Effects of Delayed Enteral Nutrition on Inflammatory Responses and Immune Function Competence in Critically Ill Patients with Prolonged Fasting.

2014 
Abstract Although different studies suggest that early enteral nutrition (EEN) has benefits in reducing infectious complications, there is no data that addresses whether delayed enteral nutrition (EN) is detrimental and if it may have effects on inflammatory responses and immune function. Forty-five critically ill patients with long fasting were randomly allocated in two groups according to the type of nutritional support. The first group included patients assuming a standard enteral nutrition (EN, n = 22) and the second group assuming a parenteral nutrition (PN, n = 23). The daily nutritional amount was 25 kcal (105 kJ)/kg for all patients. The inflammatory markers white blood cells (WBC), C-reactive protein (CRP), TNF-α, IL-1-β, IL-6, IL-4, IL- 10 and the immune T-lymphocyte sub-populations CD3+, CD4+, CD8+, and HLA-DR+ were evaluated at day 1, and after 2, 3 and 7 days. IL-4, IL-10, CD3+, CD4+, CD8+ and the CD4+/CD8+ ratio were not statistically different between the two groups.

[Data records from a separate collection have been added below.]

(* ===== verification/Assembly.v ===== *)
(** * gateway/bootstrap.py, worker.py and __main__.py: the kernel put together

    A process opens a state root: it migrates the database, loads the registry, looks
    for the protected evaluator, configures the runtime and, behind HTTP, opens the
    identity store.  [Disk] is what outlives the process; the host (paths, listings,
    files, processors) is the section's parameters, and stays as it is while the kernel
    is put together. *)

From stdpp Require Import gmap.
From S2P Require Import KernelApiProps Gateway Worker Migration.
Open Scope string_scope.
Open Scope list_scope.

Definition DEFAULT_WORKER_ID : string := "kernel".

Record KernelPaths := MkKernelPaths {
  kp_state_root : list string;
  kp_plugins_root : list string;
  kp_admissions_root : list string;
  kp_capacity_cpu_cores : option Z;
  kp_capacity_memory_bytes : option Z;
  kp_platform_fraction : spec_float;
  kp_input_roots : list (list string) }.

(** ** What is put together *)

Record StoreHandle := MkStoreHandle { sh_db_path : list string; sh_objects_root : list string }.
Record WorkflowRuntime := MkWorkflowRuntime {
  wr_config : RuntimeConfig;
  (* the evaluator's manifest and its pin *)
  wr_protected_evaluator : option (PluginManifest * EvaluatorPin) }.
Record Kernel := MkKernel {
  kn_store : StoreHandle;
  kn_registry : PluginRegistry;
  kn_runtime : WorkflowRuntime;
  kn_evaluator_error : option string }.
Record Api := MkApi {
  api_kernel : Kernel;
  api_identity : list string;
  api_allow_anonymous : bool;
  api_local_user_id : option string }.
Record RuntimeWorker := MkRuntimeWorker {
  rw_kernel : Kernel;
  rw_idle_seconds : Z;
  rw_batch : Z }.

(** The directories made here, the runtime's database, and identity.db. *)
Record Disk := MkDisk {
  dk_dirs : list (list string);
  dk_database : Database;
  dk_identity : IdentityDb }.

Definition in_accounts {A} (m : st IdentityDb A) : st Disk A :=
  λ d, let '(r, i) := m (dk_identity d) in (r, MkDisk (dk_dirs d) (dk_database d) i).

Definition path_text (p : list string) : string := "/" +:+ str_join "/" p.

Definition is_evaluation_error (e : exn) : bool := match e with EvaluationError _ => true | _ => false end.

(** [next(u["user_id"] for u in identity.list_users() if u["username"] == "local-user")] *)
Definition local_user_of (users : list dict) : result string :=
  match List.find (λ u, bool_decide (get_null "username" u = JStr "local-user")) users with
  | Some u => Ok (str_of (get_null "user_id" u))
  | None => Err (OtherError "StopIteration")
  end.

(** What [resolve_evaluator] reads of [registry.list()]. *)
Definition candidates (registry : PluginRegistry) : list (PluginManifest * bool) :=
  (λ p, (rp_manifest p, executable p)) <$> list_plugins registry.

(** [KernelPaths.of]; [host_path] is [Path(p).expanduser().resolve()]. *)
Definition KernelPaths_of (host_path : string → list string) (state_root plugins_root : string) (admissions_root : option string)
    (cpu memory : option Z) (fraction : spec_float) (input_roots : list string) : KernelPaths :=
  let state := host_path state_root in
  MkKernelPaths state (host_path plugins_root)
    (host_path (default (path_text (state ++ ["admissions"])) admissions_root))
    cpu memory fraction (host_path <$> input_roots).

Section assembly.
(* the directories of a plugin root with their manifests; [None] where there is no directory *)
Context (listing : list string → option (list (list string * list string))).
Context (file : list string → option string) (loads : string → option json).
Context (path_of : list string → string → list string).
Context (mkdir_fails connect_fails : list string → bool).
Context (sha256 : string → string) (float_repr : spec_float → string).
Context (host_cpus : option Z) (host_memory : Z) (generated_id : string).

(** [path.mkdir(parents=True, exist_ok=True)] *)
Definition make_directory (path : list string) : st Disk unit :=
  lift (raise_when (mkdir_fails path) (OtherError "OSError"));;
  modify (λ d, if bool_decide (path ∈ dk_dirs d) then d
               else MkDisk (path :: dk_dirs d) (dk_database d) (dk_identity d)).

Definition parent (path : list string) : list string := take (pred (length path)) path.

(** [sqlite3.connect] *)
Definition connect (path : list string) : st Disk unit :=
  lift (raise_when (connect_fails path) (OtherError "OperationalError")).

(** [RuntimeStore._initialise], nobody killing it *)
Definition open_database : st Disk unit :=
  λ d, let '(r, db) := opened None (dk_database d) in (r, MkDisk (dk_dirs d) db (dk_identity d)).

(** [RuntimeStore.__init__] *)
Definition RuntimeStore_init (db_path objects_root : list string) : st Disk StoreHandle :=
  make_directory (parent db_path);;
  connect db_path;;
  open_database;;
  mret (MkStoreHandle db_path objects_root).

(** [IdentityStore.__init__]: its schema is IF NOT EXISTS throughout. *)
Definition IdentityStore_init (path : list string) : st Disk unit :=
  make_directory (parent path);;
  connect path.

(** The configuration of a kernel: the defaults are those of [RuntimeConfig]. *)
Definition kernel_config (paths : KernelPaths) (worker_id : string) : result RuntimeConfig :=
  __post_init__ host_cpus host_memory (path_text (kp_state_root paths ++ ["runtime-workspaces"])) 30
    worker_id generated_id (kp_capacity_cpu_cores paths) (kp_capacity_memory_bytes paths)
    (kp_platform_fraction paths) 1 (Z.shiftl 6 30) (kp_input_roots paths).

Definition load_registry (paths : KernelPaths) : result PluginRegistry :=
  from_directory file loads path_of (listing (kp_plugins_root paths)) (Some (kp_admissions_root paths)).

(** [try: manifest = resolve_evaluator(registry) except EvaluationError]: the manifest, and
    what is said when there is none. *)
Definition find_evaluator (registry : PluginRegistry) : result (option PluginManifest * option string) :=
  match resolve_evaluator (candidates registry) None with
  | Ok m => Ok (Some m, None)
  | Err e => if is_evaluation_error e then Ok (None, Some (exn_text e)) else Err e
  end.

Definition make_evaluator (manifest : option PluginManifest) : result (option (PluginManifest * EvaluatorPin)) :=
  match manifest with
  | Some m => pin ← plugin_backed_evaluator sha256 float_repr m; Ok (Some (m, pin))
  | None => Ok None
  end.

(** [build_kernel_parts] *)
Definition build_kernel_parts (paths : KernelPaths) (worker_id : string) : st Disk Kernel :=
  lift (raise_when (bool_decide (listing (kp_plugins_root paths) = None)) (OtherError "FileNotFoundError"));;
  make_directory (kp_state_root paths);;
  store ← RuntimeStore_init (kp_state_root paths ++ ["runtime.db"]) (kp_state_root paths ++ ["runtime-objects"]);
  registry ← lift (load_registry paths);
  found ← lift (find_evaluator registry);
  evaluator ← lift (make_evaluator (fst found));
  config ← lift (kernel_config paths worker_id);
  make_directory (kp_state_root paths ++ ["runtime-workspaces"]);;
  mret (MkKernel store registry (MkWorkflowRuntime config evaluator) (snd found)).

(** [build_kernel]; [hex] and [now] are drawn for the account of [ensure_local_user]. *)
Definition build_kernel (paths : KernelPaths) (allow_anonymous : bool) (hex : string) (now : Z) : st Disk Api :=
  parts ← build_kernel_parts paths DEFAULT_WORKER_ID;
  let db := kp_state_root paths ++ ["identity.db"] in
  IdentityStore_init db;;
  local ← (if allow_anonymous then
             in_accounts (ensure_local_user hex now);;
             d ← gets id;
             i ← lift (local_user_of (list_users (dk_identity d)));
             mret (Some i)
           else mret None);
  mret (MkApi parts db allow_anonymous local).

(** [worker.main] up to the worker it serves or runs once: [given] is --worker-id,
    [host_and_pid] what it defaults to. *)
Definition build_worker (paths : KernelPaths) (given : option string) (host_and_pid : string) (idle_seconds batch : Z)
    : st Disk RuntimeWorker :=
  let worker_id := match given with
                   | Some i => if str_empty i then host_and_pid else i
                   | None => host_and_pid
                   end in
  parts ← build_kernel_parts paths worker_id;
  lift (RuntimeWorker_init batch idle_seconds);;
  mret (MkRuntimeWorker parts idle_seconds batch).

(** [main] of the gateway up to the server: [config] is the document of --config, the
    applications are read before anything is opened. *)
Definition gateway_main (config : option dict) (paths : KernelPaths) (no_auth : bool) (hex : string) (now : Z)
    : st Disk (list AppRegistration * Api) :=
  apps ← lift (match config with Some payload => from_mapping payload | None => Ok [] end);
  kernel ← build_kernel paths no_auth hex now;
  mret (apps, kernel).

(** ** Opening a database twice *)

(** The row of the version stays where it is. *)
Definition keeps_version (c c' : Conn) : Prop :=
  is_Some (version_row (cn_db c)) → is_Some (version_row (cn_db c')).
#[local] Instance keeps_version_preorder : PreOrder keeps_version.
Proof. split; [by intros c H|]. intros c1 c2 c3 H1 H2 H. by apply H2, H1. Qed.

Definition spares_version (s : Statement) : bool :=
  match s with
  | CreateTable _ _ | CreateIndex _ _ _ _ => true
  | UpdateMeta key _ => bool_decide (key = "schema_version")
  | AddColumn t _ _ | CopyRows t _ _ _ | DropTable t => negb (bool_decide (t = meta_table))
  | RenameTable t to => negb (bool_decide (t = meta_table)) && negb (bool_decide (to = meta_table))
  | InsertMeta _ _ => false
  end.

Lemma version_row_ne db t tb : t ≠ meta_table → version_row (put_table t tb db) = version_row db.
Proof. intros H. unfold version_row, put_table. cbn [db_tables]. by rewrite lookup_insert_ne. Qed.

Lemma set_meta_finds key value tb row :
  fetchone (is_meta key) (tb_rows tb) = Some row →
  fetchone (is_meta key) (tb_rows (set_meta key value tb)) = Some (insert "value" (JStr value) row).
Proof.
  unfold set_meta, upd, fetchone. cbn [tb_rows]. induction (tb_rows tb) as [|r rows IH]; cbn; [done|].
  destruct (is_meta key r) eqn:E.
  - intros [= <-]. assert (is_meta key (insert "value" (JStr value) r) = true) as ->; [|done].
    unfold is_meta, cell in *. by rewrite lookup_insert_ne.
  - by rewrite E.
Qed.

(** The ways one statement succeeds. *)
Local Ltac statement := repeat (progress (try case_match; invert_ok; simplify_eq)); bool_simpl.

Lemma exec_spares s db db' : spares_version s = true → exec s db = Ok db' →
  is_Some (version_row db) → is_Some (version_row db').
Proof.
  unfold exec, operational. destruct s as [t columns|i t columns u|t c v|t to|into columns from values|t|k v|k v];
    cbn; intros Hs He [row Hrow]; bool_simpl; try done.
  - destruct (db_tables db !! t) eqn:Et; injection He as <-; [by eexists|]. rewrite version_row_ne; [by eexists|].
    intros ->. unfold version_row in Hrow. by rewrite Et in Hrow.
  - by statement; eexists.
  - statement. rewrite version_row_ne by done. by eexists.
  - statement. exists row. unfold version_row in *. cbn [db_tables]. by rewrite lookup_insert_ne, lookup_delete_ne.
  - statement. rewrite version_row_ne by done. by eexists.
  - statement. exists row. unfold version_row in *. cbn [db_tables]. by rewrite lookup_delete_ne.
  - unfold version_row, the_table, put_table in *. statement. rewrite H in Hrow. cbn [db_tables].
    rewrite lookup_insert_eq. eexists. by apply set_meta_finds.
Qed.

Lemma keeps_execute s : spares_version s = true → follows keeps_version (execute s).
Proof.
  intros Hs c r c'. unfold execute, keeps_version. destruct (cn_left c) as [[|n]|]; [by intros [= _ <-]| |];
    (destruct (exec s (cn_db c)) as [db|e] eqn:E; intros [= _ <-]; [by apply exec_spares with s|done]).
Qed.
Lemma keeps_executescript l : forallb spares_version l = true → follows keeps_version (executescript l).
Proof. intros H. apply follows_iterM; [apply _|]. intros s Hs. apply keeps_execute. rewrite forallb_elem in H. by apply H. Qed.
Lemma keeps_when b (m : st Conn unit) : follows keeps_version m → follows keeps_version (only_when b m).
Proof. intros H. destruct b; [done|by apply follows_pure; [apply _|]]. Qed.
Lemma keeps_gets {A} (f : Conn → A) : follows keeps_version (gets f).
Proof. by apply follows_pure; [apply _|]. Qed.
Lemma keeps_add t c v : t ≠ meta_table → follows keeps_version (add_missing t c v).
Proof.
  intros Ht. apply follows_bind; [apply _|apply keeps_gets|]. intros b.
  destruct (negb b); [apply keeps_execute; cbn; by rewrite bool_decide_false|by apply follows_pure; [apply _|]].
Qed.

(** A database that opens as it is. *)
Definition current (db : Database) : Prop := ∃ row, version_row db = Some row ∧ _schema_version (cell "value" row) = Ok RUNTIME_SCHEMA_VERSION.

Lemma current_opens db : current db → opened None db = (Ok tt, db).
Proof.
  intros (row & Hrow & Hv). unfold opened, _initialise, mbind, st_bind, gets, lift. cbn [cn_db].
  assert (is_Some (db_tables db !! meta_table)) as Hm.
  { unfold version_row in Hrow. destruct (db_tables db !! meta_table); [by eexists|done]. }
  rewrite bool_decide_true by done. cbn [negb cn_db]. rewrite Hrow. cbn [of_option]. by rewrite Hv.
Qed.

(** A program of the connection that ends with the version written. *)
Definition ends_current (m : st Conn unit) : Prop :=
  ∀ c c', is_Some (version_row (cn_db c)) → m c = (Ok tt, c') → current (cn_db c').

Lemma ends_then (m m2 : st Conn unit) : follows keeps_version m → ends_current m2 → ends_current (m;; m2).
Proof.
  intros Hm H2 c c' Hc. rewrite bind_run. destruct (m c) as [[[]|e] c1] eqn:E; [|done]. apply H2. by eapply Hm.
Qed.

WBC and TNF-α in EN patients were higher than those in PN after 3 and 7 days (P < 0.05). CRP and IL-6 levels were higher in EN patients than those assuming a PN after 2 and 3 days (P < 0.05). HLA-DR levels in patients assuming an EN were found higher than those in PN at day 7 (P < 0.05). Delayed EN for critically ill patients with long-term fasting increased systemic inflammatory responses, whereas EN could modify immune function, therefore reducing hospital stay and costs.